[Information provided Boundary: Start]

(** *** The claims *)

(** C2. A kept candidate with a readable time stamp gets the bonus of its
    tier: [0.1 * (1 - d/365)] up to 365 days, [0.03 * (1 - (d - 365)/730)]
    up to 1095 days, [0] beyond; a candidate whose time stamp is absent,
    empty or unreadable gets [0]. *)
Theorem time_bonus_by_tier (fromisoformat : str -> option Z) (h : store)
    (chunk_results : list nat) (policy_timestamp : option Z) (top_k : Z) (r : nat) :
  r ∈ survivors h chunk_results ->
  let chunk := deref h r in
  let after :=
    deref (store_after
             (_deduplicate_chunks fromisoformat h chunk_results policy_timestamp top_k)) r in
  (forall ts date ref,
      get_str (timestamp chunk) = PyStr ts -> ts <> [] ->
      doc_date fromisoformat ts = Some date -> policy_timestamp = Some ref ->
      let days_diff := ref - date in
      (days_diff <= 365 ->
       time_bonus after = Some (0.1 * (1 - inject_Z days_diff / 365))%Q)
      /\ (365 < days_diff <= 1095 ->
          time_bonus after = Some (0.03 * (1 - (inject_Z days_diff - 365) / 730))%Q)
      /\ (1095 < days_diff -> time_bonus after = Some 0%Q))
  /\ ((forall ts, get_str (timestamp chunk) = PyStr ts -> ts <> [] ->
                  doc_date fromisoformat ts = None) ->
      time_bonus after = Some 0%Q).
Proof.
  intros Hin chunk after.
  assert (Hafter : time_bonus after
                   = Some (time_bonus_of fromisoformat policy_timestamp chunk)).
  { subst after. now rewrite survivor_after by exact Hin. }
  rewrite Hafter. clear Hafter after. unfold time_bonus_of. split.
  - intros ts date ref Hts Hne Hdate Hp. cbv zeta.
    rewrite Hts, Hp. destruct ts as [|c ts]; [congruence|]. cbn [nonempty].
    rewrite Hdate. set (days_diff := ref - date). unfold tier_bonus.
    repeat split; intros Hd.
    + apply Z.leb_le in Hd. now rewrite Hd.
    + destruct Hd as [Hd1 Hd2]. apply Z.leb_gt in Hd1. apply Z.leb_le in Hd2.
      now rewrite Hd1, Hd2.
    + assert (H1 : (days_diff <=? 365) = false) by (apply Z.leb_gt; lia).
      assert (H2 : (days_diff <=? 1095) = false) by (apply Z.leb_gt; lia).
      now rewrite H1, H2.
  - intros Hbad. destruct (get_str (timestamp chunk)) as [|ts] eqn:Hts; [reflexivity|].
    destruct policy_timestamp as [ref|]; [|reflexivity].
    destruct ts as [|c ts]; [reflexivity|]. cbn [nonempty].
    now rewrite (Hbad (c :: ts) eq_refl).
Qed.

Lemma time_bonus_by_tier_witness :
  time_bonus
    (deref (store_after
              (_deduplicate_chunks iso_date boundary_store [0; 1]%nat (Some 20089) 5))
       1%nat)
  = Some (0.03 * (1 - (inject_Z 366 - 365) / 730))%Q.
Proof.
  assert (Hin : 1%nat ∈ survivors boundary_store [0; 1]%nat)
    by (vm_compute; right; left).
  apply (proj1 (proj2 (proj1
           (time_bonus_by_tier iso_date boundary_store [0; 1]%nat (Some 20089) 5 1%nat Hin)
           (lit "2024-01-01") 19723 20089 eq_refl ltac:(discriminate) eq_refl eq_refl))).
  lia.
Defined.

(** The example of the spec: the candidate of 30 days back comes first,
    with a bonus of about 0.092; the one of 400 days back gets about
    0.029. *)
Example spec_example_order :
  let out := _deduplicate_chunks iso_date spec_store [0; 1]%nat (Some 20089) 10 in
  returned out = [1; 0]%nat
  /\ option_map Qred (time_bonus (deref (store_after out) 1%nat)) = Some (67 # 730)%Q
  /\ option_map Qred (time_bonus (deref (store_after out) 0%nat)) = Some (417 # 14600)%Q.
Proof. vm_compute. repeat split. Qed.

(** C3, as the code has it. In each (title, timestamp) group the kept
    candidate has the highest [rerank_score], an absent score counting as
    0.0 (the similarity plays no part); every group has its kept
    candidate; and every returned candidate carries
    [final_score = rerank_score + time_bonus], again with 0.0 for an
    absent score. *)
Theorem kept_candidate_and_final_score (fromisoformat : str -> option Z) (h : store)
    (chunk_results : list nat) (policy_timestamp : option Z) (top_k : Z) :
  let out := _deduplicate_chunks fromisoformat h chunk_results policy_timestamp top_k in
  (forall r, r ∈ survivors h chunk_results ->
     r ∈ chunk_results
     /\ forall r', r' ∈ chunk_results ->
          group_key (deref h r') = group_key (deref h r) ->
          (get_num (rerank_score (deref h r')) <= get_num (rerank_score (deref h r)))%Q)
  /\ (forall r', r' ∈ chunk_results ->
        exists r, r ∈ survivors h chunk_results
                  /\ group_key (deref h r) = group_key (deref h r'))
  /\ (forall r, r ∈ returned out ->
        r ∈ survivors h chunk_results
        /\ exists bonus,
             time_bonus (deref (store_after out) r) = Some bonus
             /\ final_score (deref (store_after out) r)
                = Some (get_num (rerank_score (deref h r)) + bonus)%Q).
Proof.
  intros out. split; [|split].
  - intros r Hr. split; [now apply survivors_input in Hr|].
    intros r' Hr' Hk. now apply (survivors_highest h chunk_results r r').
  - intros r' Hr'. destruct (survivors_cover h _ _ Hr') as (r & Hr & Hk & _).
    now exists r.
  - intros r Hr. apply returned_survivor in Hr. split; [exact Hr|].
    subst out. rewrite survivor_after by exact Hr.
    eexists. split; reflexivity.
Qed.

Lemma kept_candidate_and_final_score_witness :
  final_score
    (deref (store_after (_deduplicate_chunks iso_date unranked_store [0; 1]%nat (Some 20089) 5))
       0%nat)
  = Some (0 + 0.1 * (1 - inject_Z 214 / 365))%Q.
Proof.
  destruct (proj2 (proj2 (kept_candidate_and_final_score iso_date unranked_store
                            [0; 1]%nat (Some 20089) 5)) 0%nat ltac:(vm_compute; left))
    as (_ & bonus & Hb & Hf).
  rewrite Hf. vm_compute in Hb. injection Hb as <-. reflexivity.
Defined.

(** C3, as the spec has it, fails: without rerank scores the first
    candidate of the group is kept, not the more similar one, and its
    [final_score] is its time bonus alone. *)
Lemma similarity_fallback_counterexample :
  ~ (forall (h : store) (l : list nat) (pts : option Z) (k : Z) (r : nat),
       let out := _deduplicate_chunks iso_date h l pts k in
       r ∈ returned out -> rerank_score (deref h r) = None ->
       (forall r', r' ∈ l -> group_key (deref h r') = group_key (deref h r) ->
                   (get_num (similarity (deref h r')) <= get_num (similarity (deref h r)))%Q)
       /\ (get_num (final_score (deref (store_after out) r))
           == get_num (similarity (deref h r))
              + get_num (time_bonus (deref (store_after out) r)))%Q).
Proof.
  intros H.
  destruct (H unranked_store [0; 1]%nat (Some 20089) 5 0%nat
              ltac:(vm_compute; left) eq_refl) as [Hmax _].
  specialize (Hmax 1%nat ltac:(right; left) eq_refl).
  vm_compute in Hmax. now apply Hmax.
Qed.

[Information provided Boundary: End]

**Directions for this task**.
The full data must appear again, retyped in every detail.

**Answer area**.
(** *** The claims *)

(** C2. A kept candidate with a readable time stamp gets the bonus of its
    tier: [0.1 * (1 - d/365)] up to 365 days, [0.03 * (1 - (d - 365)/730)]
    up to 1095 days, [0] beyond; a candidate whose time stamp is absent,
    empty or unreadable gets [0]. *)
Theorem time_bonus_by_tier (fromisoformat : str -> option Z) (h : store)
    (chunk_results : list nat) (policy_timestamp : option Z) (top_k : Z) (r : nat) :
  r ∈ survivors h chunk_results ->
  let chunk := deref h r in
  let after :=
    deref (store_after
             (_deduplicate_chunks fromisoformat h chunk_results policy_timestamp top_k)) r in
  (forall ts date ref,
      get_str (timestamp chunk) = PyStr ts -> ts <> [] ->
      doc_date fromisoformat ts = Some date -> policy_timestamp = Some ref ->
      let days_diff := ref - date in
      (days_diff <= 365 ->
       time_bonus after = Some (0.1 * (1 - inject_Z days_diff / 365))%Q)
      /\ (365 < days_diff <= 1095 ->
          time_bonus after = Some (0.03 * (1 - (inject_Z days_diff - 365) / 730))%Q)
      /\ (1095 < days_diff -> time_bonus after = Some 0%Q))
  /\ ((forall ts, get_str (timestamp chunk) = PyStr ts -> ts <> [] ->
                  doc_date fromisoformat ts = None) ->
      time_bonus after = Some 0%Q).
Proof.
  intros Hin chunk after.
  assert (Hafter : time_bonus after
                   = Some (time_bonus_of fromisoformat policy_timestamp chunk)).
  { subst after. now rewrite survivor_after by exact Hin. }
  rewrite Hafter. clear Hafter after. unfold time_bonus_of. split.
  - intros ts date ref Hts Hne Hdate Hp. cbv zeta.
    rewrite Hts, Hp. destruct ts as [|c ts]; [congruence|]. cbn [nonempty].
    rewrite Hdate. set (days_diff := ref - date). unfold tier_bonus.
    repeat split; intros Hd.
    + apply Z.leb_le in Hd. now rewrite Hd.
    + destruct Hd as [Hd1 Hd2]. apply Z.leb_gt in Hd1. apply Z.leb_le in Hd2.
      now rewrite Hd1, Hd2.
    + assert (H1 : (days_diff <=? 365) = false) by (apply Z.leb_gt; lia).
      assert (H2 : (days_diff <=? 1095) = false) by (apply Z.leb_gt; lia).
      now rewrite H1, H2.
  - intros Hbad. destruct (get_str (timestamp chunk)) as [|ts] eqn:Hts; [reflexivity|].
    destruct policy_timestamp as [ref|]; [|reflexivity].
    destruct ts as [|c ts]; [reflexivity|]. cbn [nonempty].
    now rewrite (Hbad (c :: ts) eq_refl).
Qed.

Lemma time_bonus_by_tier_witness :
  time_bonus
    (deref (store_after
              (_deduplicate_chunks iso_date boundary_store [0; 1]%nat (Some 20089) 5))
       1%nat)
  = Some (0.03 * (1 - (inject_Z 366 - 365) / 730))%Q.
Proof.
  assert (Hin : 1%nat ∈ survivors boundary_store [0; 1]%nat)
    by (vm_compute; right; left).
  apply (proj1 (proj2 (proj1
           (time_bonus_by_tier iso_date boundary_store [0; 1]%nat (Some 20089) 5 1%nat Hin)
           (lit "2024-01-01") 19723 20089 eq_refl ltac:(discriminate) eq_refl eq_refl))).
  lia.
Defined.

(** The example of the spec: the candidate of 30 days back comes first,
    with a bonus of about 0.092; the one of 400 days back gets about
    0.029. *)
Example spec_example_order :
  let out := _deduplicate_chunks iso_date spec_store [0; 1]%nat (Some 20089) 10 in
  returned out = [1; 0]%nat
  /\ option_map Qred (time_bonus (deref (store_after out) 1%nat)) = Some (67 # 730)%Q
  /\ option_map Qred (time_bonus (deref (store_after out) 0%nat)) = Some (417 # 14600)%Q.
Proof. vm_compute. repeat split. Qed.

(** C3, as the code has it. In each (title, timestamp) group the kept
    candidate has the highest [rerank_score], an absent score counting as
    0.0 (the similarity plays no part); every group has its kept
    candidate; and every returned candidate carries
    [final_score = rerank_score + time_bonus], again with 0.0 for an
    absent score. *)
Theorem kept_candidate_and_final_score (fromisoformat : str -> option Z) (h : store)
    (chunk_results : list nat) (policy_timestamp : option Z) (top_k : Z) :
  let out := _deduplicate_chunks fromisoformat h chunk_results policy_timestamp top_k in
  (forall r, r ∈ survivors h chunk_results ->
     r ∈ chunk_results
     /\ forall r', r' ∈ chunk_results ->
          group_key (deref h r') = group_key (deref h r) ->
          (get_num (rerank_score (deref h r')) <= get_num (rerank_score (deref h r)))%Q)
  /\ (forall r', r' ∈ chunk_results ->
        exists r, r ∈ survivors h chunk_results
                  /\ group_key (deref h r) = group_key (deref h r'))
  /\ (forall r, r ∈ returned out ->
        r ∈ survivors h chunk_results
        /\ exists bonus,
             time_bonus (deref (store_after out) r) = Some bonus
             /\ final_score (deref (store_after out) r)
                = Some (get_num (rerank_score (deref h r)) + bonus)%Q).
Proof.
  intros out. split; [|split].
  - intros r Hr. split; [now apply survivors_input in Hr|].
    intros r' Hr' Hk. now apply (survivors_highest h chunk_results r r').
  - intros r' Hr'. destruct (survivors_cover h _ _ Hr') as (r & Hr & Hk & _).
    now exists r.
  - intros r Hr. apply returned_survivor in Hr. split; [exact Hr|].
    subst out. rewrite survivor_after by exact Hr.
    eexists. split; reflexivity.
Qed.

Lemma kept_candidate_and_final_score_witness :
  final_score
    (deref (store_after (_deduplicate_chunks iso_date unranked_store [0; 1]%nat (Some 20089) 5))
       0%nat)
  = Some (0 + 0.1 * (1 - inject_Z 214 / 365))%Q.
Proof.
  destruct (proj2 (proj2 (kept_candidate_and_final_score iso_date unranked_store
                            [0; 1]%nat (Some 20089) 5)) 0%nat ltac:(vm_compute; left))
    as (_ & bonus & Hb & Hf).
  rewrite Hf. vm_compute in Hb. injection Hb as <-. reflexivity.
Defined.

(** C3, as the spec has it, fails: without rerank scores the first
    candidate of the group is kept, not the more similar one, and its
    [final_score] is its time bonus alone. *)
Lemma similarity_fallback_counterexample :
  ~ (forall (h : store) (l : list nat) (pts : option Z) (k : Z) (r : nat),
       let out := _deduplicate_chunks iso_date h l pts k in
       r ∈ returned out -> rerank_score (deref h r) = None ->
       (forall r', r' ∈ l -> group_key (deref h r') = group_key (deref h r) ->
                   (get_num (similarity (deref h r')) <= get_num (similarity (deref h r)))%Q)
       /\ (get_num (final_score (deref (store_after out) r))
           == get_num (similarity (deref h r))
              + get_num (time_bonus (deref (store_after out) r)))%Q).
Proof.
  intros H.
  destruct (H unranked_store [0; 1]%nat (Some 20089) 5 0%nat
              ltac:(vm_compute; left) eq_refl) as [Hmax _].
  specialize (Hmax 1%nat ltac:(right; left) eq_refl).
  vm_compute in Hmax. now apply Hmax.
Qed.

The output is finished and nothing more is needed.